In material science experiments, large amounts of data are produced, but only partially captured in a central knowledge base. One of the reasons for this is that many of the existing processes are not yet digitized. Additionally, the already captured data and processes are often stored in various formats. This hinders the retrieval and systematic analysis of the data.
The goal of the DiProMag research project is to digitize the process chain from production to characterization to prototypical application of magnetocaloric materials. As part of this project, an ontology is being developed to represent experiments, experiment data, as well as the goals and reasoning behind the scientists' experiments. Using a novel approach to scalable ontology development that we have developed, all process data and intended outcomes are digitally represented. To achieve this, we utilize OTTR (Reasonable Ontology Templates), a language with supporting tools for representing and instantiating RDF graphs and OWL ontology modeling patterns.

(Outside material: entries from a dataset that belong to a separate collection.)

(** [p.on_detach(self, new_parser)]. *)
Definition call_on_detach (p : ParserId) (new_parser : option ParserId)
    : M PState unit :=
  pemit (EvDetach p new_parser) ;;; pcall (on_detach (parsers p) new_parser).

(** [p.on_attach(self, old_parser)]; [None] has no such method. *)
Definition call_on_attach (p : option ParserId) (old_parser : option ParserId)
    : M PState unit :=
  match p with
  | None => raise AttributeError
  | Some p => pemit (EvAttach p old_parser) ;;;
              pcall (on_attach (parsers p) old_parser)
  end.

(** Lines 53-58: the value to store, with the fallback to
    [self.server.default_parser] and its warning when [value] is [None]. *)
Definition or_default (srv : Server) (value : option ParserId)
    : M PState (option ParserId) :=
  match value with
  | Some _ => ret value
  | None =>
      fallback <- getattr (default_parser srv) ;;
      me <- get_self ;;
      lg <- getattr (logger me) ;;
      shown <- getattr (default_parser srv) ;;
      pemit (EvWarning lg shown) ;;;
      ret fallback
  end.

(** The setter of the [parser] property: lines 47-60. *)
Definition Protocol_set_parser (srv : Server) (value : option ParserId)
    : M PState unit :=
  me <- get_self ;;
  let old_parser := _parser me in
  match old_parser with
  | Some old => call_on_detach old value
  | None => ret tt
  end ;;;
  value1 <- or_default srv value ;;
  put_parser value1 ;;;
  call_on_attach value1 old_parser.

(** [Protocol.lineReceived]: lines 62-65. *)
Definition Protocol_lineReceived (line : bytes) : M PState unit :=
  me <- get_self ;;
  decoded <- of_res (decode (decode_args me) line) ;;
  me1 <- get_self ;;
  match Protocol_parser me1 with
  | None => raise AttributeError
  | Some p => pemit (EvHandleLine p decoded) ;;;
              pcall (handle_line (parsers p) decoded)
  end.

(** [Protocol.connectionMade]: lines 67-78. *)
Definition Protocol_connectionMade (srv : Server) : M PState unit :=
  me <- get_self ;;
  put_logger (host me, port me) ;;;
  (fun s => put_connections (connections s ++ [ident (self s)]) s) ;;;
  pemit EvOnConnect ;;;
  pcall (on_connect srv) ;;;
  me1 <- get_self ;;
  match Protocol_parser me1 with
  | Some p => call_on_attach (Some p) None
  | None => ret tt
  end.

(** The [==] of two parser objects that are not one object.  Their
    class is in [gsb/parser.py], which is not among the sources. *)
Variable Parser_eq : ParserId -> ParserId -> bool.

(** The other [Protocol] objects of the server: the values of their
    attributes, by the identity of the object.  Code that is run with
    the connection [self] does not change them. *)
Variable peers : ConnId -> Protocol.

(** [a == b] for two values of [_parser], as the comparison of two
    tuples makes it: one object, or objects that are equal. *)
Definition parser_equal (a b : option ParserId) : bool :=
  match a, b with
  | None, None => true
  | Some p, Some q => Nat.eqb p q || Parser_eq p q
  | _, _ => false
  end.

(** [a == b] for two [Protocol] objects: the [__eq__] that [@attrs]
    (line 12) makes compares the tuples of the attributes of lines
    27-40.  [server] is one object for the connections of a server's
    list (line 75 is what appends to it); [logger] is no attribute of
    [attrs] and is not compared. *)
Definition Protocol_eq (a b : Protocol) : bool :=
  String.eqb (host a) (host b)
  && Z.eqb (port a) (port b)
  && parser_equal (_parser a) (_parser b)
  && args_eqb (encode_args a) (encode_args b)
  && args_eqb (decode_args a) (decode_args b).

(** What [in] and [list.remove] test on the entry [x] of the list when
    they look for [me]: [x is me or x == me]. *)
Definition is_or_equals (me : Protocol) (x : ConnId) : bool :=
  Nat.eqb x (ident me) || Protocol_eq (peers x) me.

(** [list.remove]: the first entry that passes the test goes. *)
Fixpoint remove_first (test : ConnId -> bool) (l : list ConnId)
    : list ConnId :=
  match l with
  | [] => []
  | y :: rest => if test y then rest else y :: remove_first test rest
  end.

(** [Protocol.connectionLost]: lines 80-88, [reason] being what
    [reason.getErrorMessage()] returns. *)
Definition Protocol_connectionLost (srv : Server) (reason : str)
    : M PState unit :=
  (fun s =>
     if existsb (is_or_equals (self s)) (connections s)
     then put_connections
            (remove_first (is_or_equals (self s)) (connections s)) s
     else (Ok tt, s)) ;;;
  me <- get_self ;;
  lg <- getattr (logger me) ;;
  pemit (EvInfo lg reason) ;;;
  pemit EvOnDisconnect ;;;
  pcall (on_disconnect srv).

(** [Protocol.notify]: lines 90-92. *)
Definition Protocol_notify (text : str) (args : list FmtArg)
    (kwargs : list (str * FmtArg)) : M PState unit :=
  fun s =>
    match Server_notify (Some (ident (self s))) text args kwargs (pworld s) with
    | (r, w1) => (r, {| self := self s; connections := connections s;
                        pworld := w1; ptrace := ptrace s |})
    end.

Building upon this foundation, we leverage the collected data to develop an AI system that automatically generates new hypotheses from the available data, such as physical relationships. We are developing a methodology that utilizes both structured and unstructured data to train a high-dimensional embedding space, enabling the extraction of digital knowledge about material-physical connections through analogical reasoning.
The long-term goal is to establish a digital foundation for magnetocaloric materials and utilize it for the discovery and development of improved material properties, finding faster, more effective, and cost-efficient industrial solutions in shorter timeframes.